Safety and efficacy of eprosartan, a new angiotensin II receptor blocker

Abstract

Angiotensin-converting enzyme inhibitors have been used extensively in the management of hypertension and related cardiovascular conditions. However, this treatment approach is limited by lack of specificity and continued production of angiotensin II by other routes. Antagonism of the angiotensin II receptor offers the possibility of improved control of hypertension by providing a more complete blockade of the renin-angiotensin system than angiotensin-converting enzyme inhibition without bradykinin-related effects. Eprosartan is the only nonbiphenyl, nontetrazole competitive angiotensin II receptor antagonist clinically available and is highly selective for the AT1 receptor subtype. In clinical trials, eprosartan has been shown to lower blood pressure effectively in a once-daily regimen in hypertensive patients. In the recommended dose range of 600 to 1200 mg once daily, eprosartan is effective in patients with all grades of hypertension irrespective of age, sex, or race.
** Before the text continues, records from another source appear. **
Lemma run_message_reserved s Q r : Forall (ranges_ok "reserved") res → run (loop (mkMessage name res [] [] [] [] [] [])) s Q r →
  run (loop (mkMessage name [] [] [] [] [] [] [])) (section_str (λ r, r +:+ LF) res +:+ s) Q r.
Proof.
  intros Hok Hs. apply (run_section message_round message_round_ends _ (λ don st, st = mkMessage name don [] [] [] [] [] [])); [|done|by intros st ->].
  eapply Forall_impl; [exact Hok|]. intros x Hx. split; [by eapply (ranges_word "reserved")|]. intros don st t ->. left.
  apply (run_ranges_decl (rest (mkMessage name don [] [] [] [] [] [])) "reserved" (λ x, mkMessage name (don ++ [x]) [] [] [] [] [] [])); [done..|]. reflexivity.
Qed.
Lemma run_message_options s Q r : Forall opt_ok opts → run (loop (mkMessage name res opts [] [] [] [] [])) s Q r →
  run (loop (mkMessage name res [] [] [] [] [] [])) (section_str opt_decl opts +:+ s) Q r.
Proof.
  intros Hok Hs. apply (run_section message_round message_round_ends _ (λ don st, st = mkMessage name res don [] [] [] [] [])); [|done|by intros st ->].
  eapply Forall_impl; [exact Hok|]. intros x Hx. split; [apply opt_decl_word|]. intros don st t ->. left.
  apply (run_opt_decl (rest (mkMessage name res don [] [] [] [] [])) (λ x, mkMessage name res (don ++ [x]) [] [] [] [] [])); [done|]. reflexivity.
Qed.
Lemma run_message_fields s Q r : Forall message_field_ok fields → run (loop (mkMessage name res opts (arr_field <$> fields) [] [] [] [])) s Q r →
  run (loop (mkMessage name res opts [] [] [] [] [])) (section_str field_str fields +:+ s) Q r.
Proof.
  intros Hok Hs. apply (run_section message_round message_round_ends _ (λ don st, st = mkMessage name res opts (arr_field <$> don) [] [] [] [])); [|done|by intros st ->].
  eapply Forall_impl; [exact Hok|]. intros x (first & frest & Hx & Hw). split; [by eapply field_word|]. intros don st t ->. left. rewrite fmap_app.
  apply (run_field_decl (rest (mkMessage name res opts (arr_field <$> don) [] [] [] [])) (λ f, mkMessage name res opts ((arr_field <$> don) ++ [f]) [] [] [] []) false x first frest); [done|].
  intros n. unfold rest, message_rest. by rewrite !decide_False by (intros ->; apply Hw; set_solver).
Qed.
Lemma run_message_oneofs s Q r : Forall oneof_ok oneofs → run (loop (mkMessage name res opts (arr_field <$> fields) (arr_oneof <$> oneofs) [] [] [])) s Q r →
  run (loop (mkMessage name res opts (arr_field <$> fields) [] [] [] [])) (section_str oneof_str oneofs +:+ s) Q r.
Proof.
  intros Hok Hs. apply (run_section message_round message_round_ends _ (λ don st, st = mkMessage name res opts (arr_field <$> fields) (arr_oneof <$> don) [] [] [])); [|done|by intros st ->].
  eapply Forall_impl; [exact Hok|]. intros x Hx. split; [by apply (element_word "oneof" (oneof_tail x))|]. intros don st t ->. left. rewrite fmap_app.
  eapply run_mono; [eapply (run_element (rest (mkMessage name res opts (arr_field <$> fields) (arr_oneof <$> don) [] [] [])) oneof (λ o, mkMessage name res opts (arr_field <$> fields) ((arr_oneof <$> don) ++ [o]) [] [] []) _ "oneof" (oneof_tail x)); [done|reflexivity|by apply run_oneof]|].
  by intros ? (? & -> & ->).
Qed.
Lemma run_message_extensions s Q r : Forall (ranges_ok "extensions") exts → run (loop (mkMessage name res opts (arr_field <$> fields) (arr_oneof <$> oneofs) exts [] [])) s Q r →
  run (loop (mkMessage name res opts (arr_field <$> fields) (arr_oneof <$> oneofs) [] [] [])) (section_str (λ x, x +:+ LF) exts +:+ s) Q r.
Proof.
  intros Hok Hs. apply (run_section message_round message_round_ends _ (λ don st, st = mkMessage name res opts (arr_field <$> fields) (arr_oneof <$> oneofs) don [] [])); [|done|by intros st ->].
  eapply Forall_impl; [exact Hok|]. intros x Hx. split; [by eapply (ranges_word "extensions")|]. intros don st t ->. left.
  apply (run_ranges_decl (rest (mkMessage name res opts (arr_field <$> fields) (arr_oneof <$> oneofs) don [] [])) "extensions" (λ x, mkMessage name res opts (arr_field <$> fields) (arr_oneof <$> oneofs) (don ++ [x]) [] [])); [done..|]. reflexivity.
Qed.
Lemma run_message_nested ts s Q r : Forall type_reads ts → run (loop (mkMessage name res opts (arr_field <$> fields) (arr_oneof <$> oneofs) exts (arr_type <$> ts) [])) s Q r →
  run (loop (mkMessage name res opts (arr_field <$> fields) (arr_oneof <$> oneofs) exts [] [])) (section_str type_str ts +:+ s) Q r.
Proof.
  intros Hok Hs. set (st_of := λ ts', mkMessage name res opts (arr_field <$> fields) (arr_oneof <$> oneofs) exts ts' []).
  apply (run_section message_round message_round_ends _ (λ don st, st = st_of (arr_type <$> don))); [|done|by intros st ->].
  eapply Forall_impl; [exact Hok|]. intros x Hx. unfold item_reads. rewrite type_str_tail. split; [apply element_word; by destruct x|]. intros don st t ->. left. rewrite fmap_app. destruct x as [m|e].
  - eapply run_mono; [eapply (run_element (rest (st_of (arr_type <$> don))) message (λ m, st_of ((arr_type <$> don) ++ [TMessage m])) _ "message" (message_tail m)); [done|reflexivity|apply Hx]|]. by intros ? (? & -> & ->).
  - eapply run_mono; [eapply (run_element (rest (st_of (arr_type <$> don))) enumeration (λ e, st_of ((arr_type <$> don) ++ [TEnum e])) _ "enum" (enum_tail e)); [done|reflexivity|by apply run_enum]|]. by intros ? (? & -> & ->).
Qed.
Lemma run_message_extends ts' s Q r : Forall extend_ok extends → run (loop (mkMessage name res opts (arr_field <$> fields) (arr_oneof <$> oneofs) exts ts' (arr_extend <$> extends))) s Q r →
  run (loop (mkMessage name res opts (arr_field <$> fields) (arr_oneof <$> oneofs) exts ts' [])) (section_str extend_str extends +:+ s) Q r.
Proof.
  intros Hok Hs. set (st_of := mkMessage name res opts (arr_field <$> fields) (arr_oneof <$> oneofs) exts ts').
  apply (run_section message_round message_round_ends _ (λ don st, st = st_of (arr_extend <$> don))); [|done|by intros st ->].
  eapply Forall_impl; [exact Hok|]. intros x Hx. split; [by apply (element_word "extend" (extend_tail x))|]. intros don st t ->. left. rewrite fmap_app.
  eapply run_mono; [eapply (run_element (rest (st_of (arr_extend <$> don))) extend (λ x, st_of ((arr_extend <$> don) ++ [x])) _ "extend" (extend_tail x)); [done|reflexivity|by apply run_extend]|].
  by intros ? (? & -> & ->).
Qed.
End message_sections.
End elements.

(** * Reading back a whole [.proto] file as the printer writes it. *)

(** Induction on messages, and the messages nested in them. *)
Section message_induction.
Context (Q : Message → Prop).
Context (H : ∀ name res opts fields oneofs exts nested extends, Forall (λ t, match t with TMessage m => Q m | TEnum _ => True end) nested → Q (mkMessage name res opts fields oneofs exts nested extends)).
Fixpoint message_induction (m : Message) : Q m :=
  let '(mkMessage name res opts fields oneofs exts nested extends) as m := m return Q m in
  H name res opts fields oneofs exts nested extends
    ((fix go (l : list TypeEl) : Forall (λ t, match t with TMessage m => Q m | TEnum _ => True end) l :=
        match l with
        | [] => @Forall_nil_2 _ _
        | t :: l => @Forall_cons_2 _ _ t l (match t return match t with TMessage m => Q m | TEnum _ => True end with TMessage m => message_induction m | TEnum _ => I end) (go l)
        end) nested).
End message_induction.

Section files.
Context {tables : UnicodeTables} (so : bool).
Lemma oneof_yields n : yields (oneof n) (oneof_ok false).
Proof.
  unfold oneof. yields_tac. apply (braces_yields _ (oneof_ok false)); [|split_and!; [done|constructor..]]. intros o (H1 & H2 & H3). unfold oneof_step. eapply yields_bind; [apply ident_yields|]. intros kw Hkw.
  destruct (decide (kw = "option")) as [|Hne]; [yields_tac; by split_and!; cbn; auto|]. eapply yields_bind; [by apply field_yields|]. intros f [rest Hf]. apply made_ret. split_and!; cbn; [done..|]. apply Forall_snoc; [done|]. by exists kw, rest.
Qed.
Lemma constant_tag_yields : yields constant_tag tag_ok.
Proof.
  unfold constant_tag. eapply yields_bind; [apply next_yields|]. intros [x|x|x|c] Ht; try apply yields_bad; [apply made_ret; by left|]. destruct (decide (c = "-"%char)); [|apply yields_bad].
  eapply yields_bind; [apply num_yields|]. intros x Hx. apply made_ret. destruct (minus_num x Hx) as [H|H]; [by left|]. right. eauto.
Qed.
#[local] Hint Resolve oneof_yields constant_tag_yields : yields.
Lemma enumeration_yields n : yields (enumeration n) enum_ok.
Proof.
  unfold enumeration. yields_tac. apply (braces_yields _ enum_ok); [|split_and!; [done|constructor..]]. intros e (H1 & H2 & H3 & H4). unfold enum_step. eapply yields_bind; [apply ident_yields|]. intros kw Hkw.
  destruct (decide (kw = "option")); [yields_tac; by split_and!; cbn; auto|]. destruct (decide (kw = "reserved")); [yields_tac; by split_and!; cbn; auto|]. yields_tac. split_and!; cbn; [done..|]. by apply Forall_snoc; [|split_and!].
Qed.
Lemma extend_yields n : yields (extend n) (extend_ok false).
Proof.
  unfold extend. yields_tac. apply (braces_yields _ (extend_ok false)); [|split_and!; [done|constructor..]]. intros x (H1 & H2). unfold extend_step. eapply yields_bind; [apply ident_yields|]. intros kw Hkw.
  eapply yields_bind; [by apply field_yields|]. intros f [rest Hf]. apply made_ret. split_and!; cbn; [done..|]. apply Forall_snoc; [done|]. by exists kw, rest.
Qed.
#[local] Hint Resolve enumeration_yields extend_yields : yields.
Lemma message_step_yields n message m : yields message (message_ok false) → (message_ok false) m → yields (message_step n message m) (message_ok false).
Proof.
  intros Hmessage Hm. destruct m as [name res opts fields oneofs exts nested extends]. apply message_ok_eq in Hm as (H1 & H2 & H3 & H4 & H5 & H6 & H7 & H8).
  unfold message_step. eapply yields_bind; [apply ident_yields|]. intros kw Hkw. destruct (decide (kw = "option")); [yields_tac; apply message_ok_eq; by split_and!; auto|]. destruct (decide (kw = "reserved")); [yields_tac; apply message_ok_eq; by split_and!; auto|].
  destruct (decide (kw = "extensions")); [yields_tac; apply message_ok_eq; by split_and!; auto|].
  destruct (decide (kw = "message")). { eapply yields_bind; [exact Hmessage|]. intros m' Hm'. apply made_ret. apply message_ok_eq. split_and!; try done. by apply Forall_snoc. }
  destruct (decide (kw = "enum")); [yields_tac; apply message_ok_eq; by split_and!; auto|]. destruct (decide (kw = "extend")); [yields_tac; apply message_ok_eq; by split_and!; auto|]. destruct (decide (kw = "oneof")); [yields_tac; apply message_ok_eq; by split_and!; auto|].
  eapply yields_bind; [by apply field_yields|]. intros f [rest Hf]. apply made_ret. apply message_ok_eq. split_and!; try done. apply Forall_snoc; [done|]. exists kw, rest. split; [done|]. unfold MESSAGE_WORDS. set_solver.
Qed.
Lemma message_yields n : yields (message n) (message_ok false).
Proof.
  induction n as [|n IH]; [intros ts Hts; done|]. cbn [message]. yields_tac. apply (braces_yields _ (message_ok false)); [|split_and!; [done|constructor..]]. intros m Hm. by apply message_step_yields.
Qed.
(* ===== verification/AvroJava.v ===== *)
(** Java Avro's schema parser checks (schema/avro_java.rs): the names a schema
    defines and refers to, its defaults, and the error for what is wrong first.
    The parser works on JSON values; names may be in any script
    (class [UnicodeTables]). *)
From S2P Require Import Prelude SortedVec RustStr Errors Json Float64 FloatText Model SchemaLayer Dump ProtoLex AvroRender.

Open Scope string_scope.
Open Scope nat_scope.
Open Scope list_scope.

(** * Parsed schemas *)

Inductive J :=
| JPrim (p : string)
| JRecord (full : string) (fields : list (string * J * option Value))
| JEnum (full : string) (first : option string) (symbols : list string)
| JFixed (full : string) (size : Z)
| JArray (items : J)
| JMap (values : J)
| JUnion (types : list J)
(** A named type, by full name (records may refer to themselves). *)
| JNamed (full : string).

Definition J_full_name (j : J) : string :=
  match j with
  | JPrim p => p
  | JRecord full _ | JEnum full _ _ | JFixed full _ | JNamed full => full
  | JArray _ => "array"
  | JMap _ => "map"
  | JUnion _ => "union"
  end.

(** * Names *)

Section names.
Context {tables : UnicodeTables}.

Definition name_char (ch : string) : bool := is_alphanumeric ch || is_char "_" ch.
(** [Schema.validateName]. *)
Definition validate_name (name : option string) : result string string :=
  match name with
  | None => Err "Null name"
  | Some name =>
      match chars name with
      | [] => Err "Empty name"
      | first :: rest =>
          if negb (is_alphabetic first) && negb (is_char "_" first) then Err ("Illegal initial character: " +:+ name)
          else if negb (forallb name_char rest) then Err ("Illegal character in: " +:+ name)
          else Ok name
      end
  end.

(** [Schema.Name]: namespace and full name. *)
Definition qualify (space : option string) (simple : string) : option string * string :=
  match space with
  | Some s => if decide (s = "") then (None, simple) else (Some s, s +:+ "." +:+ simple)
  | None => (None, simple)
  end.
Definition name_new (name : string) (space : option string) : result string (option string * string) :=
  match rsplit_once_char "." name with
  | Some (ns, simple) => simple ← validate_name (Some simple); Ok (qualify (Some ns) simple)
  | None => simple ← validate_name (Some name); Ok (qualify space simple)
  end.
End names.

(** * Numbers *)

Definition is_ascii_alphabetic (ch : string) : bool := ascii_is is_letter ch.
Definition float_suffixes : list string := ["d"; "D"; "f"; "F"].
(** [Double.valueOf] for the inputs that matter here. *)
Definition java_double (s : string) : option fp :=
  let t := trim s in
  if mem t ["NaN"; "+NaN"; "-NaN"] then Some NaN
  else if mem t ["Infinity"; "+Infinity"] then Some (Inf false)
  else if decide (t = "-Infinity") then Some (Inf true)
  else
    let t := default t (head (omap (λ x, strip_suffix x t) float_suffixes)) in
    if existsb (λ ch, is_ascii_alphabetic ch && negb (is_char "e" ch) && negb (is_char "E" ch)) (chars t) then None
    else parse_fp binary64 t.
Furthermore, the tolerability profile of eprosartan is comparable to that of placebo, and there are no known clinically relevant drug-drug interactions. A number of large-scale clinical studies are currently underway or planned to determine which of the increasing number of AT1 receptor antagonists may reduce cardiovascular morbidity and mortality rates in different groups of hypertensive patients. Meanwhile, current evidence suggests that the AT1 receptor antagonists represent a significant new approach to cardiovascular therapy and merit a fuller assessment in hypertension and other cardiovascular diseases. (Am Heart J 1999;S238-S245.)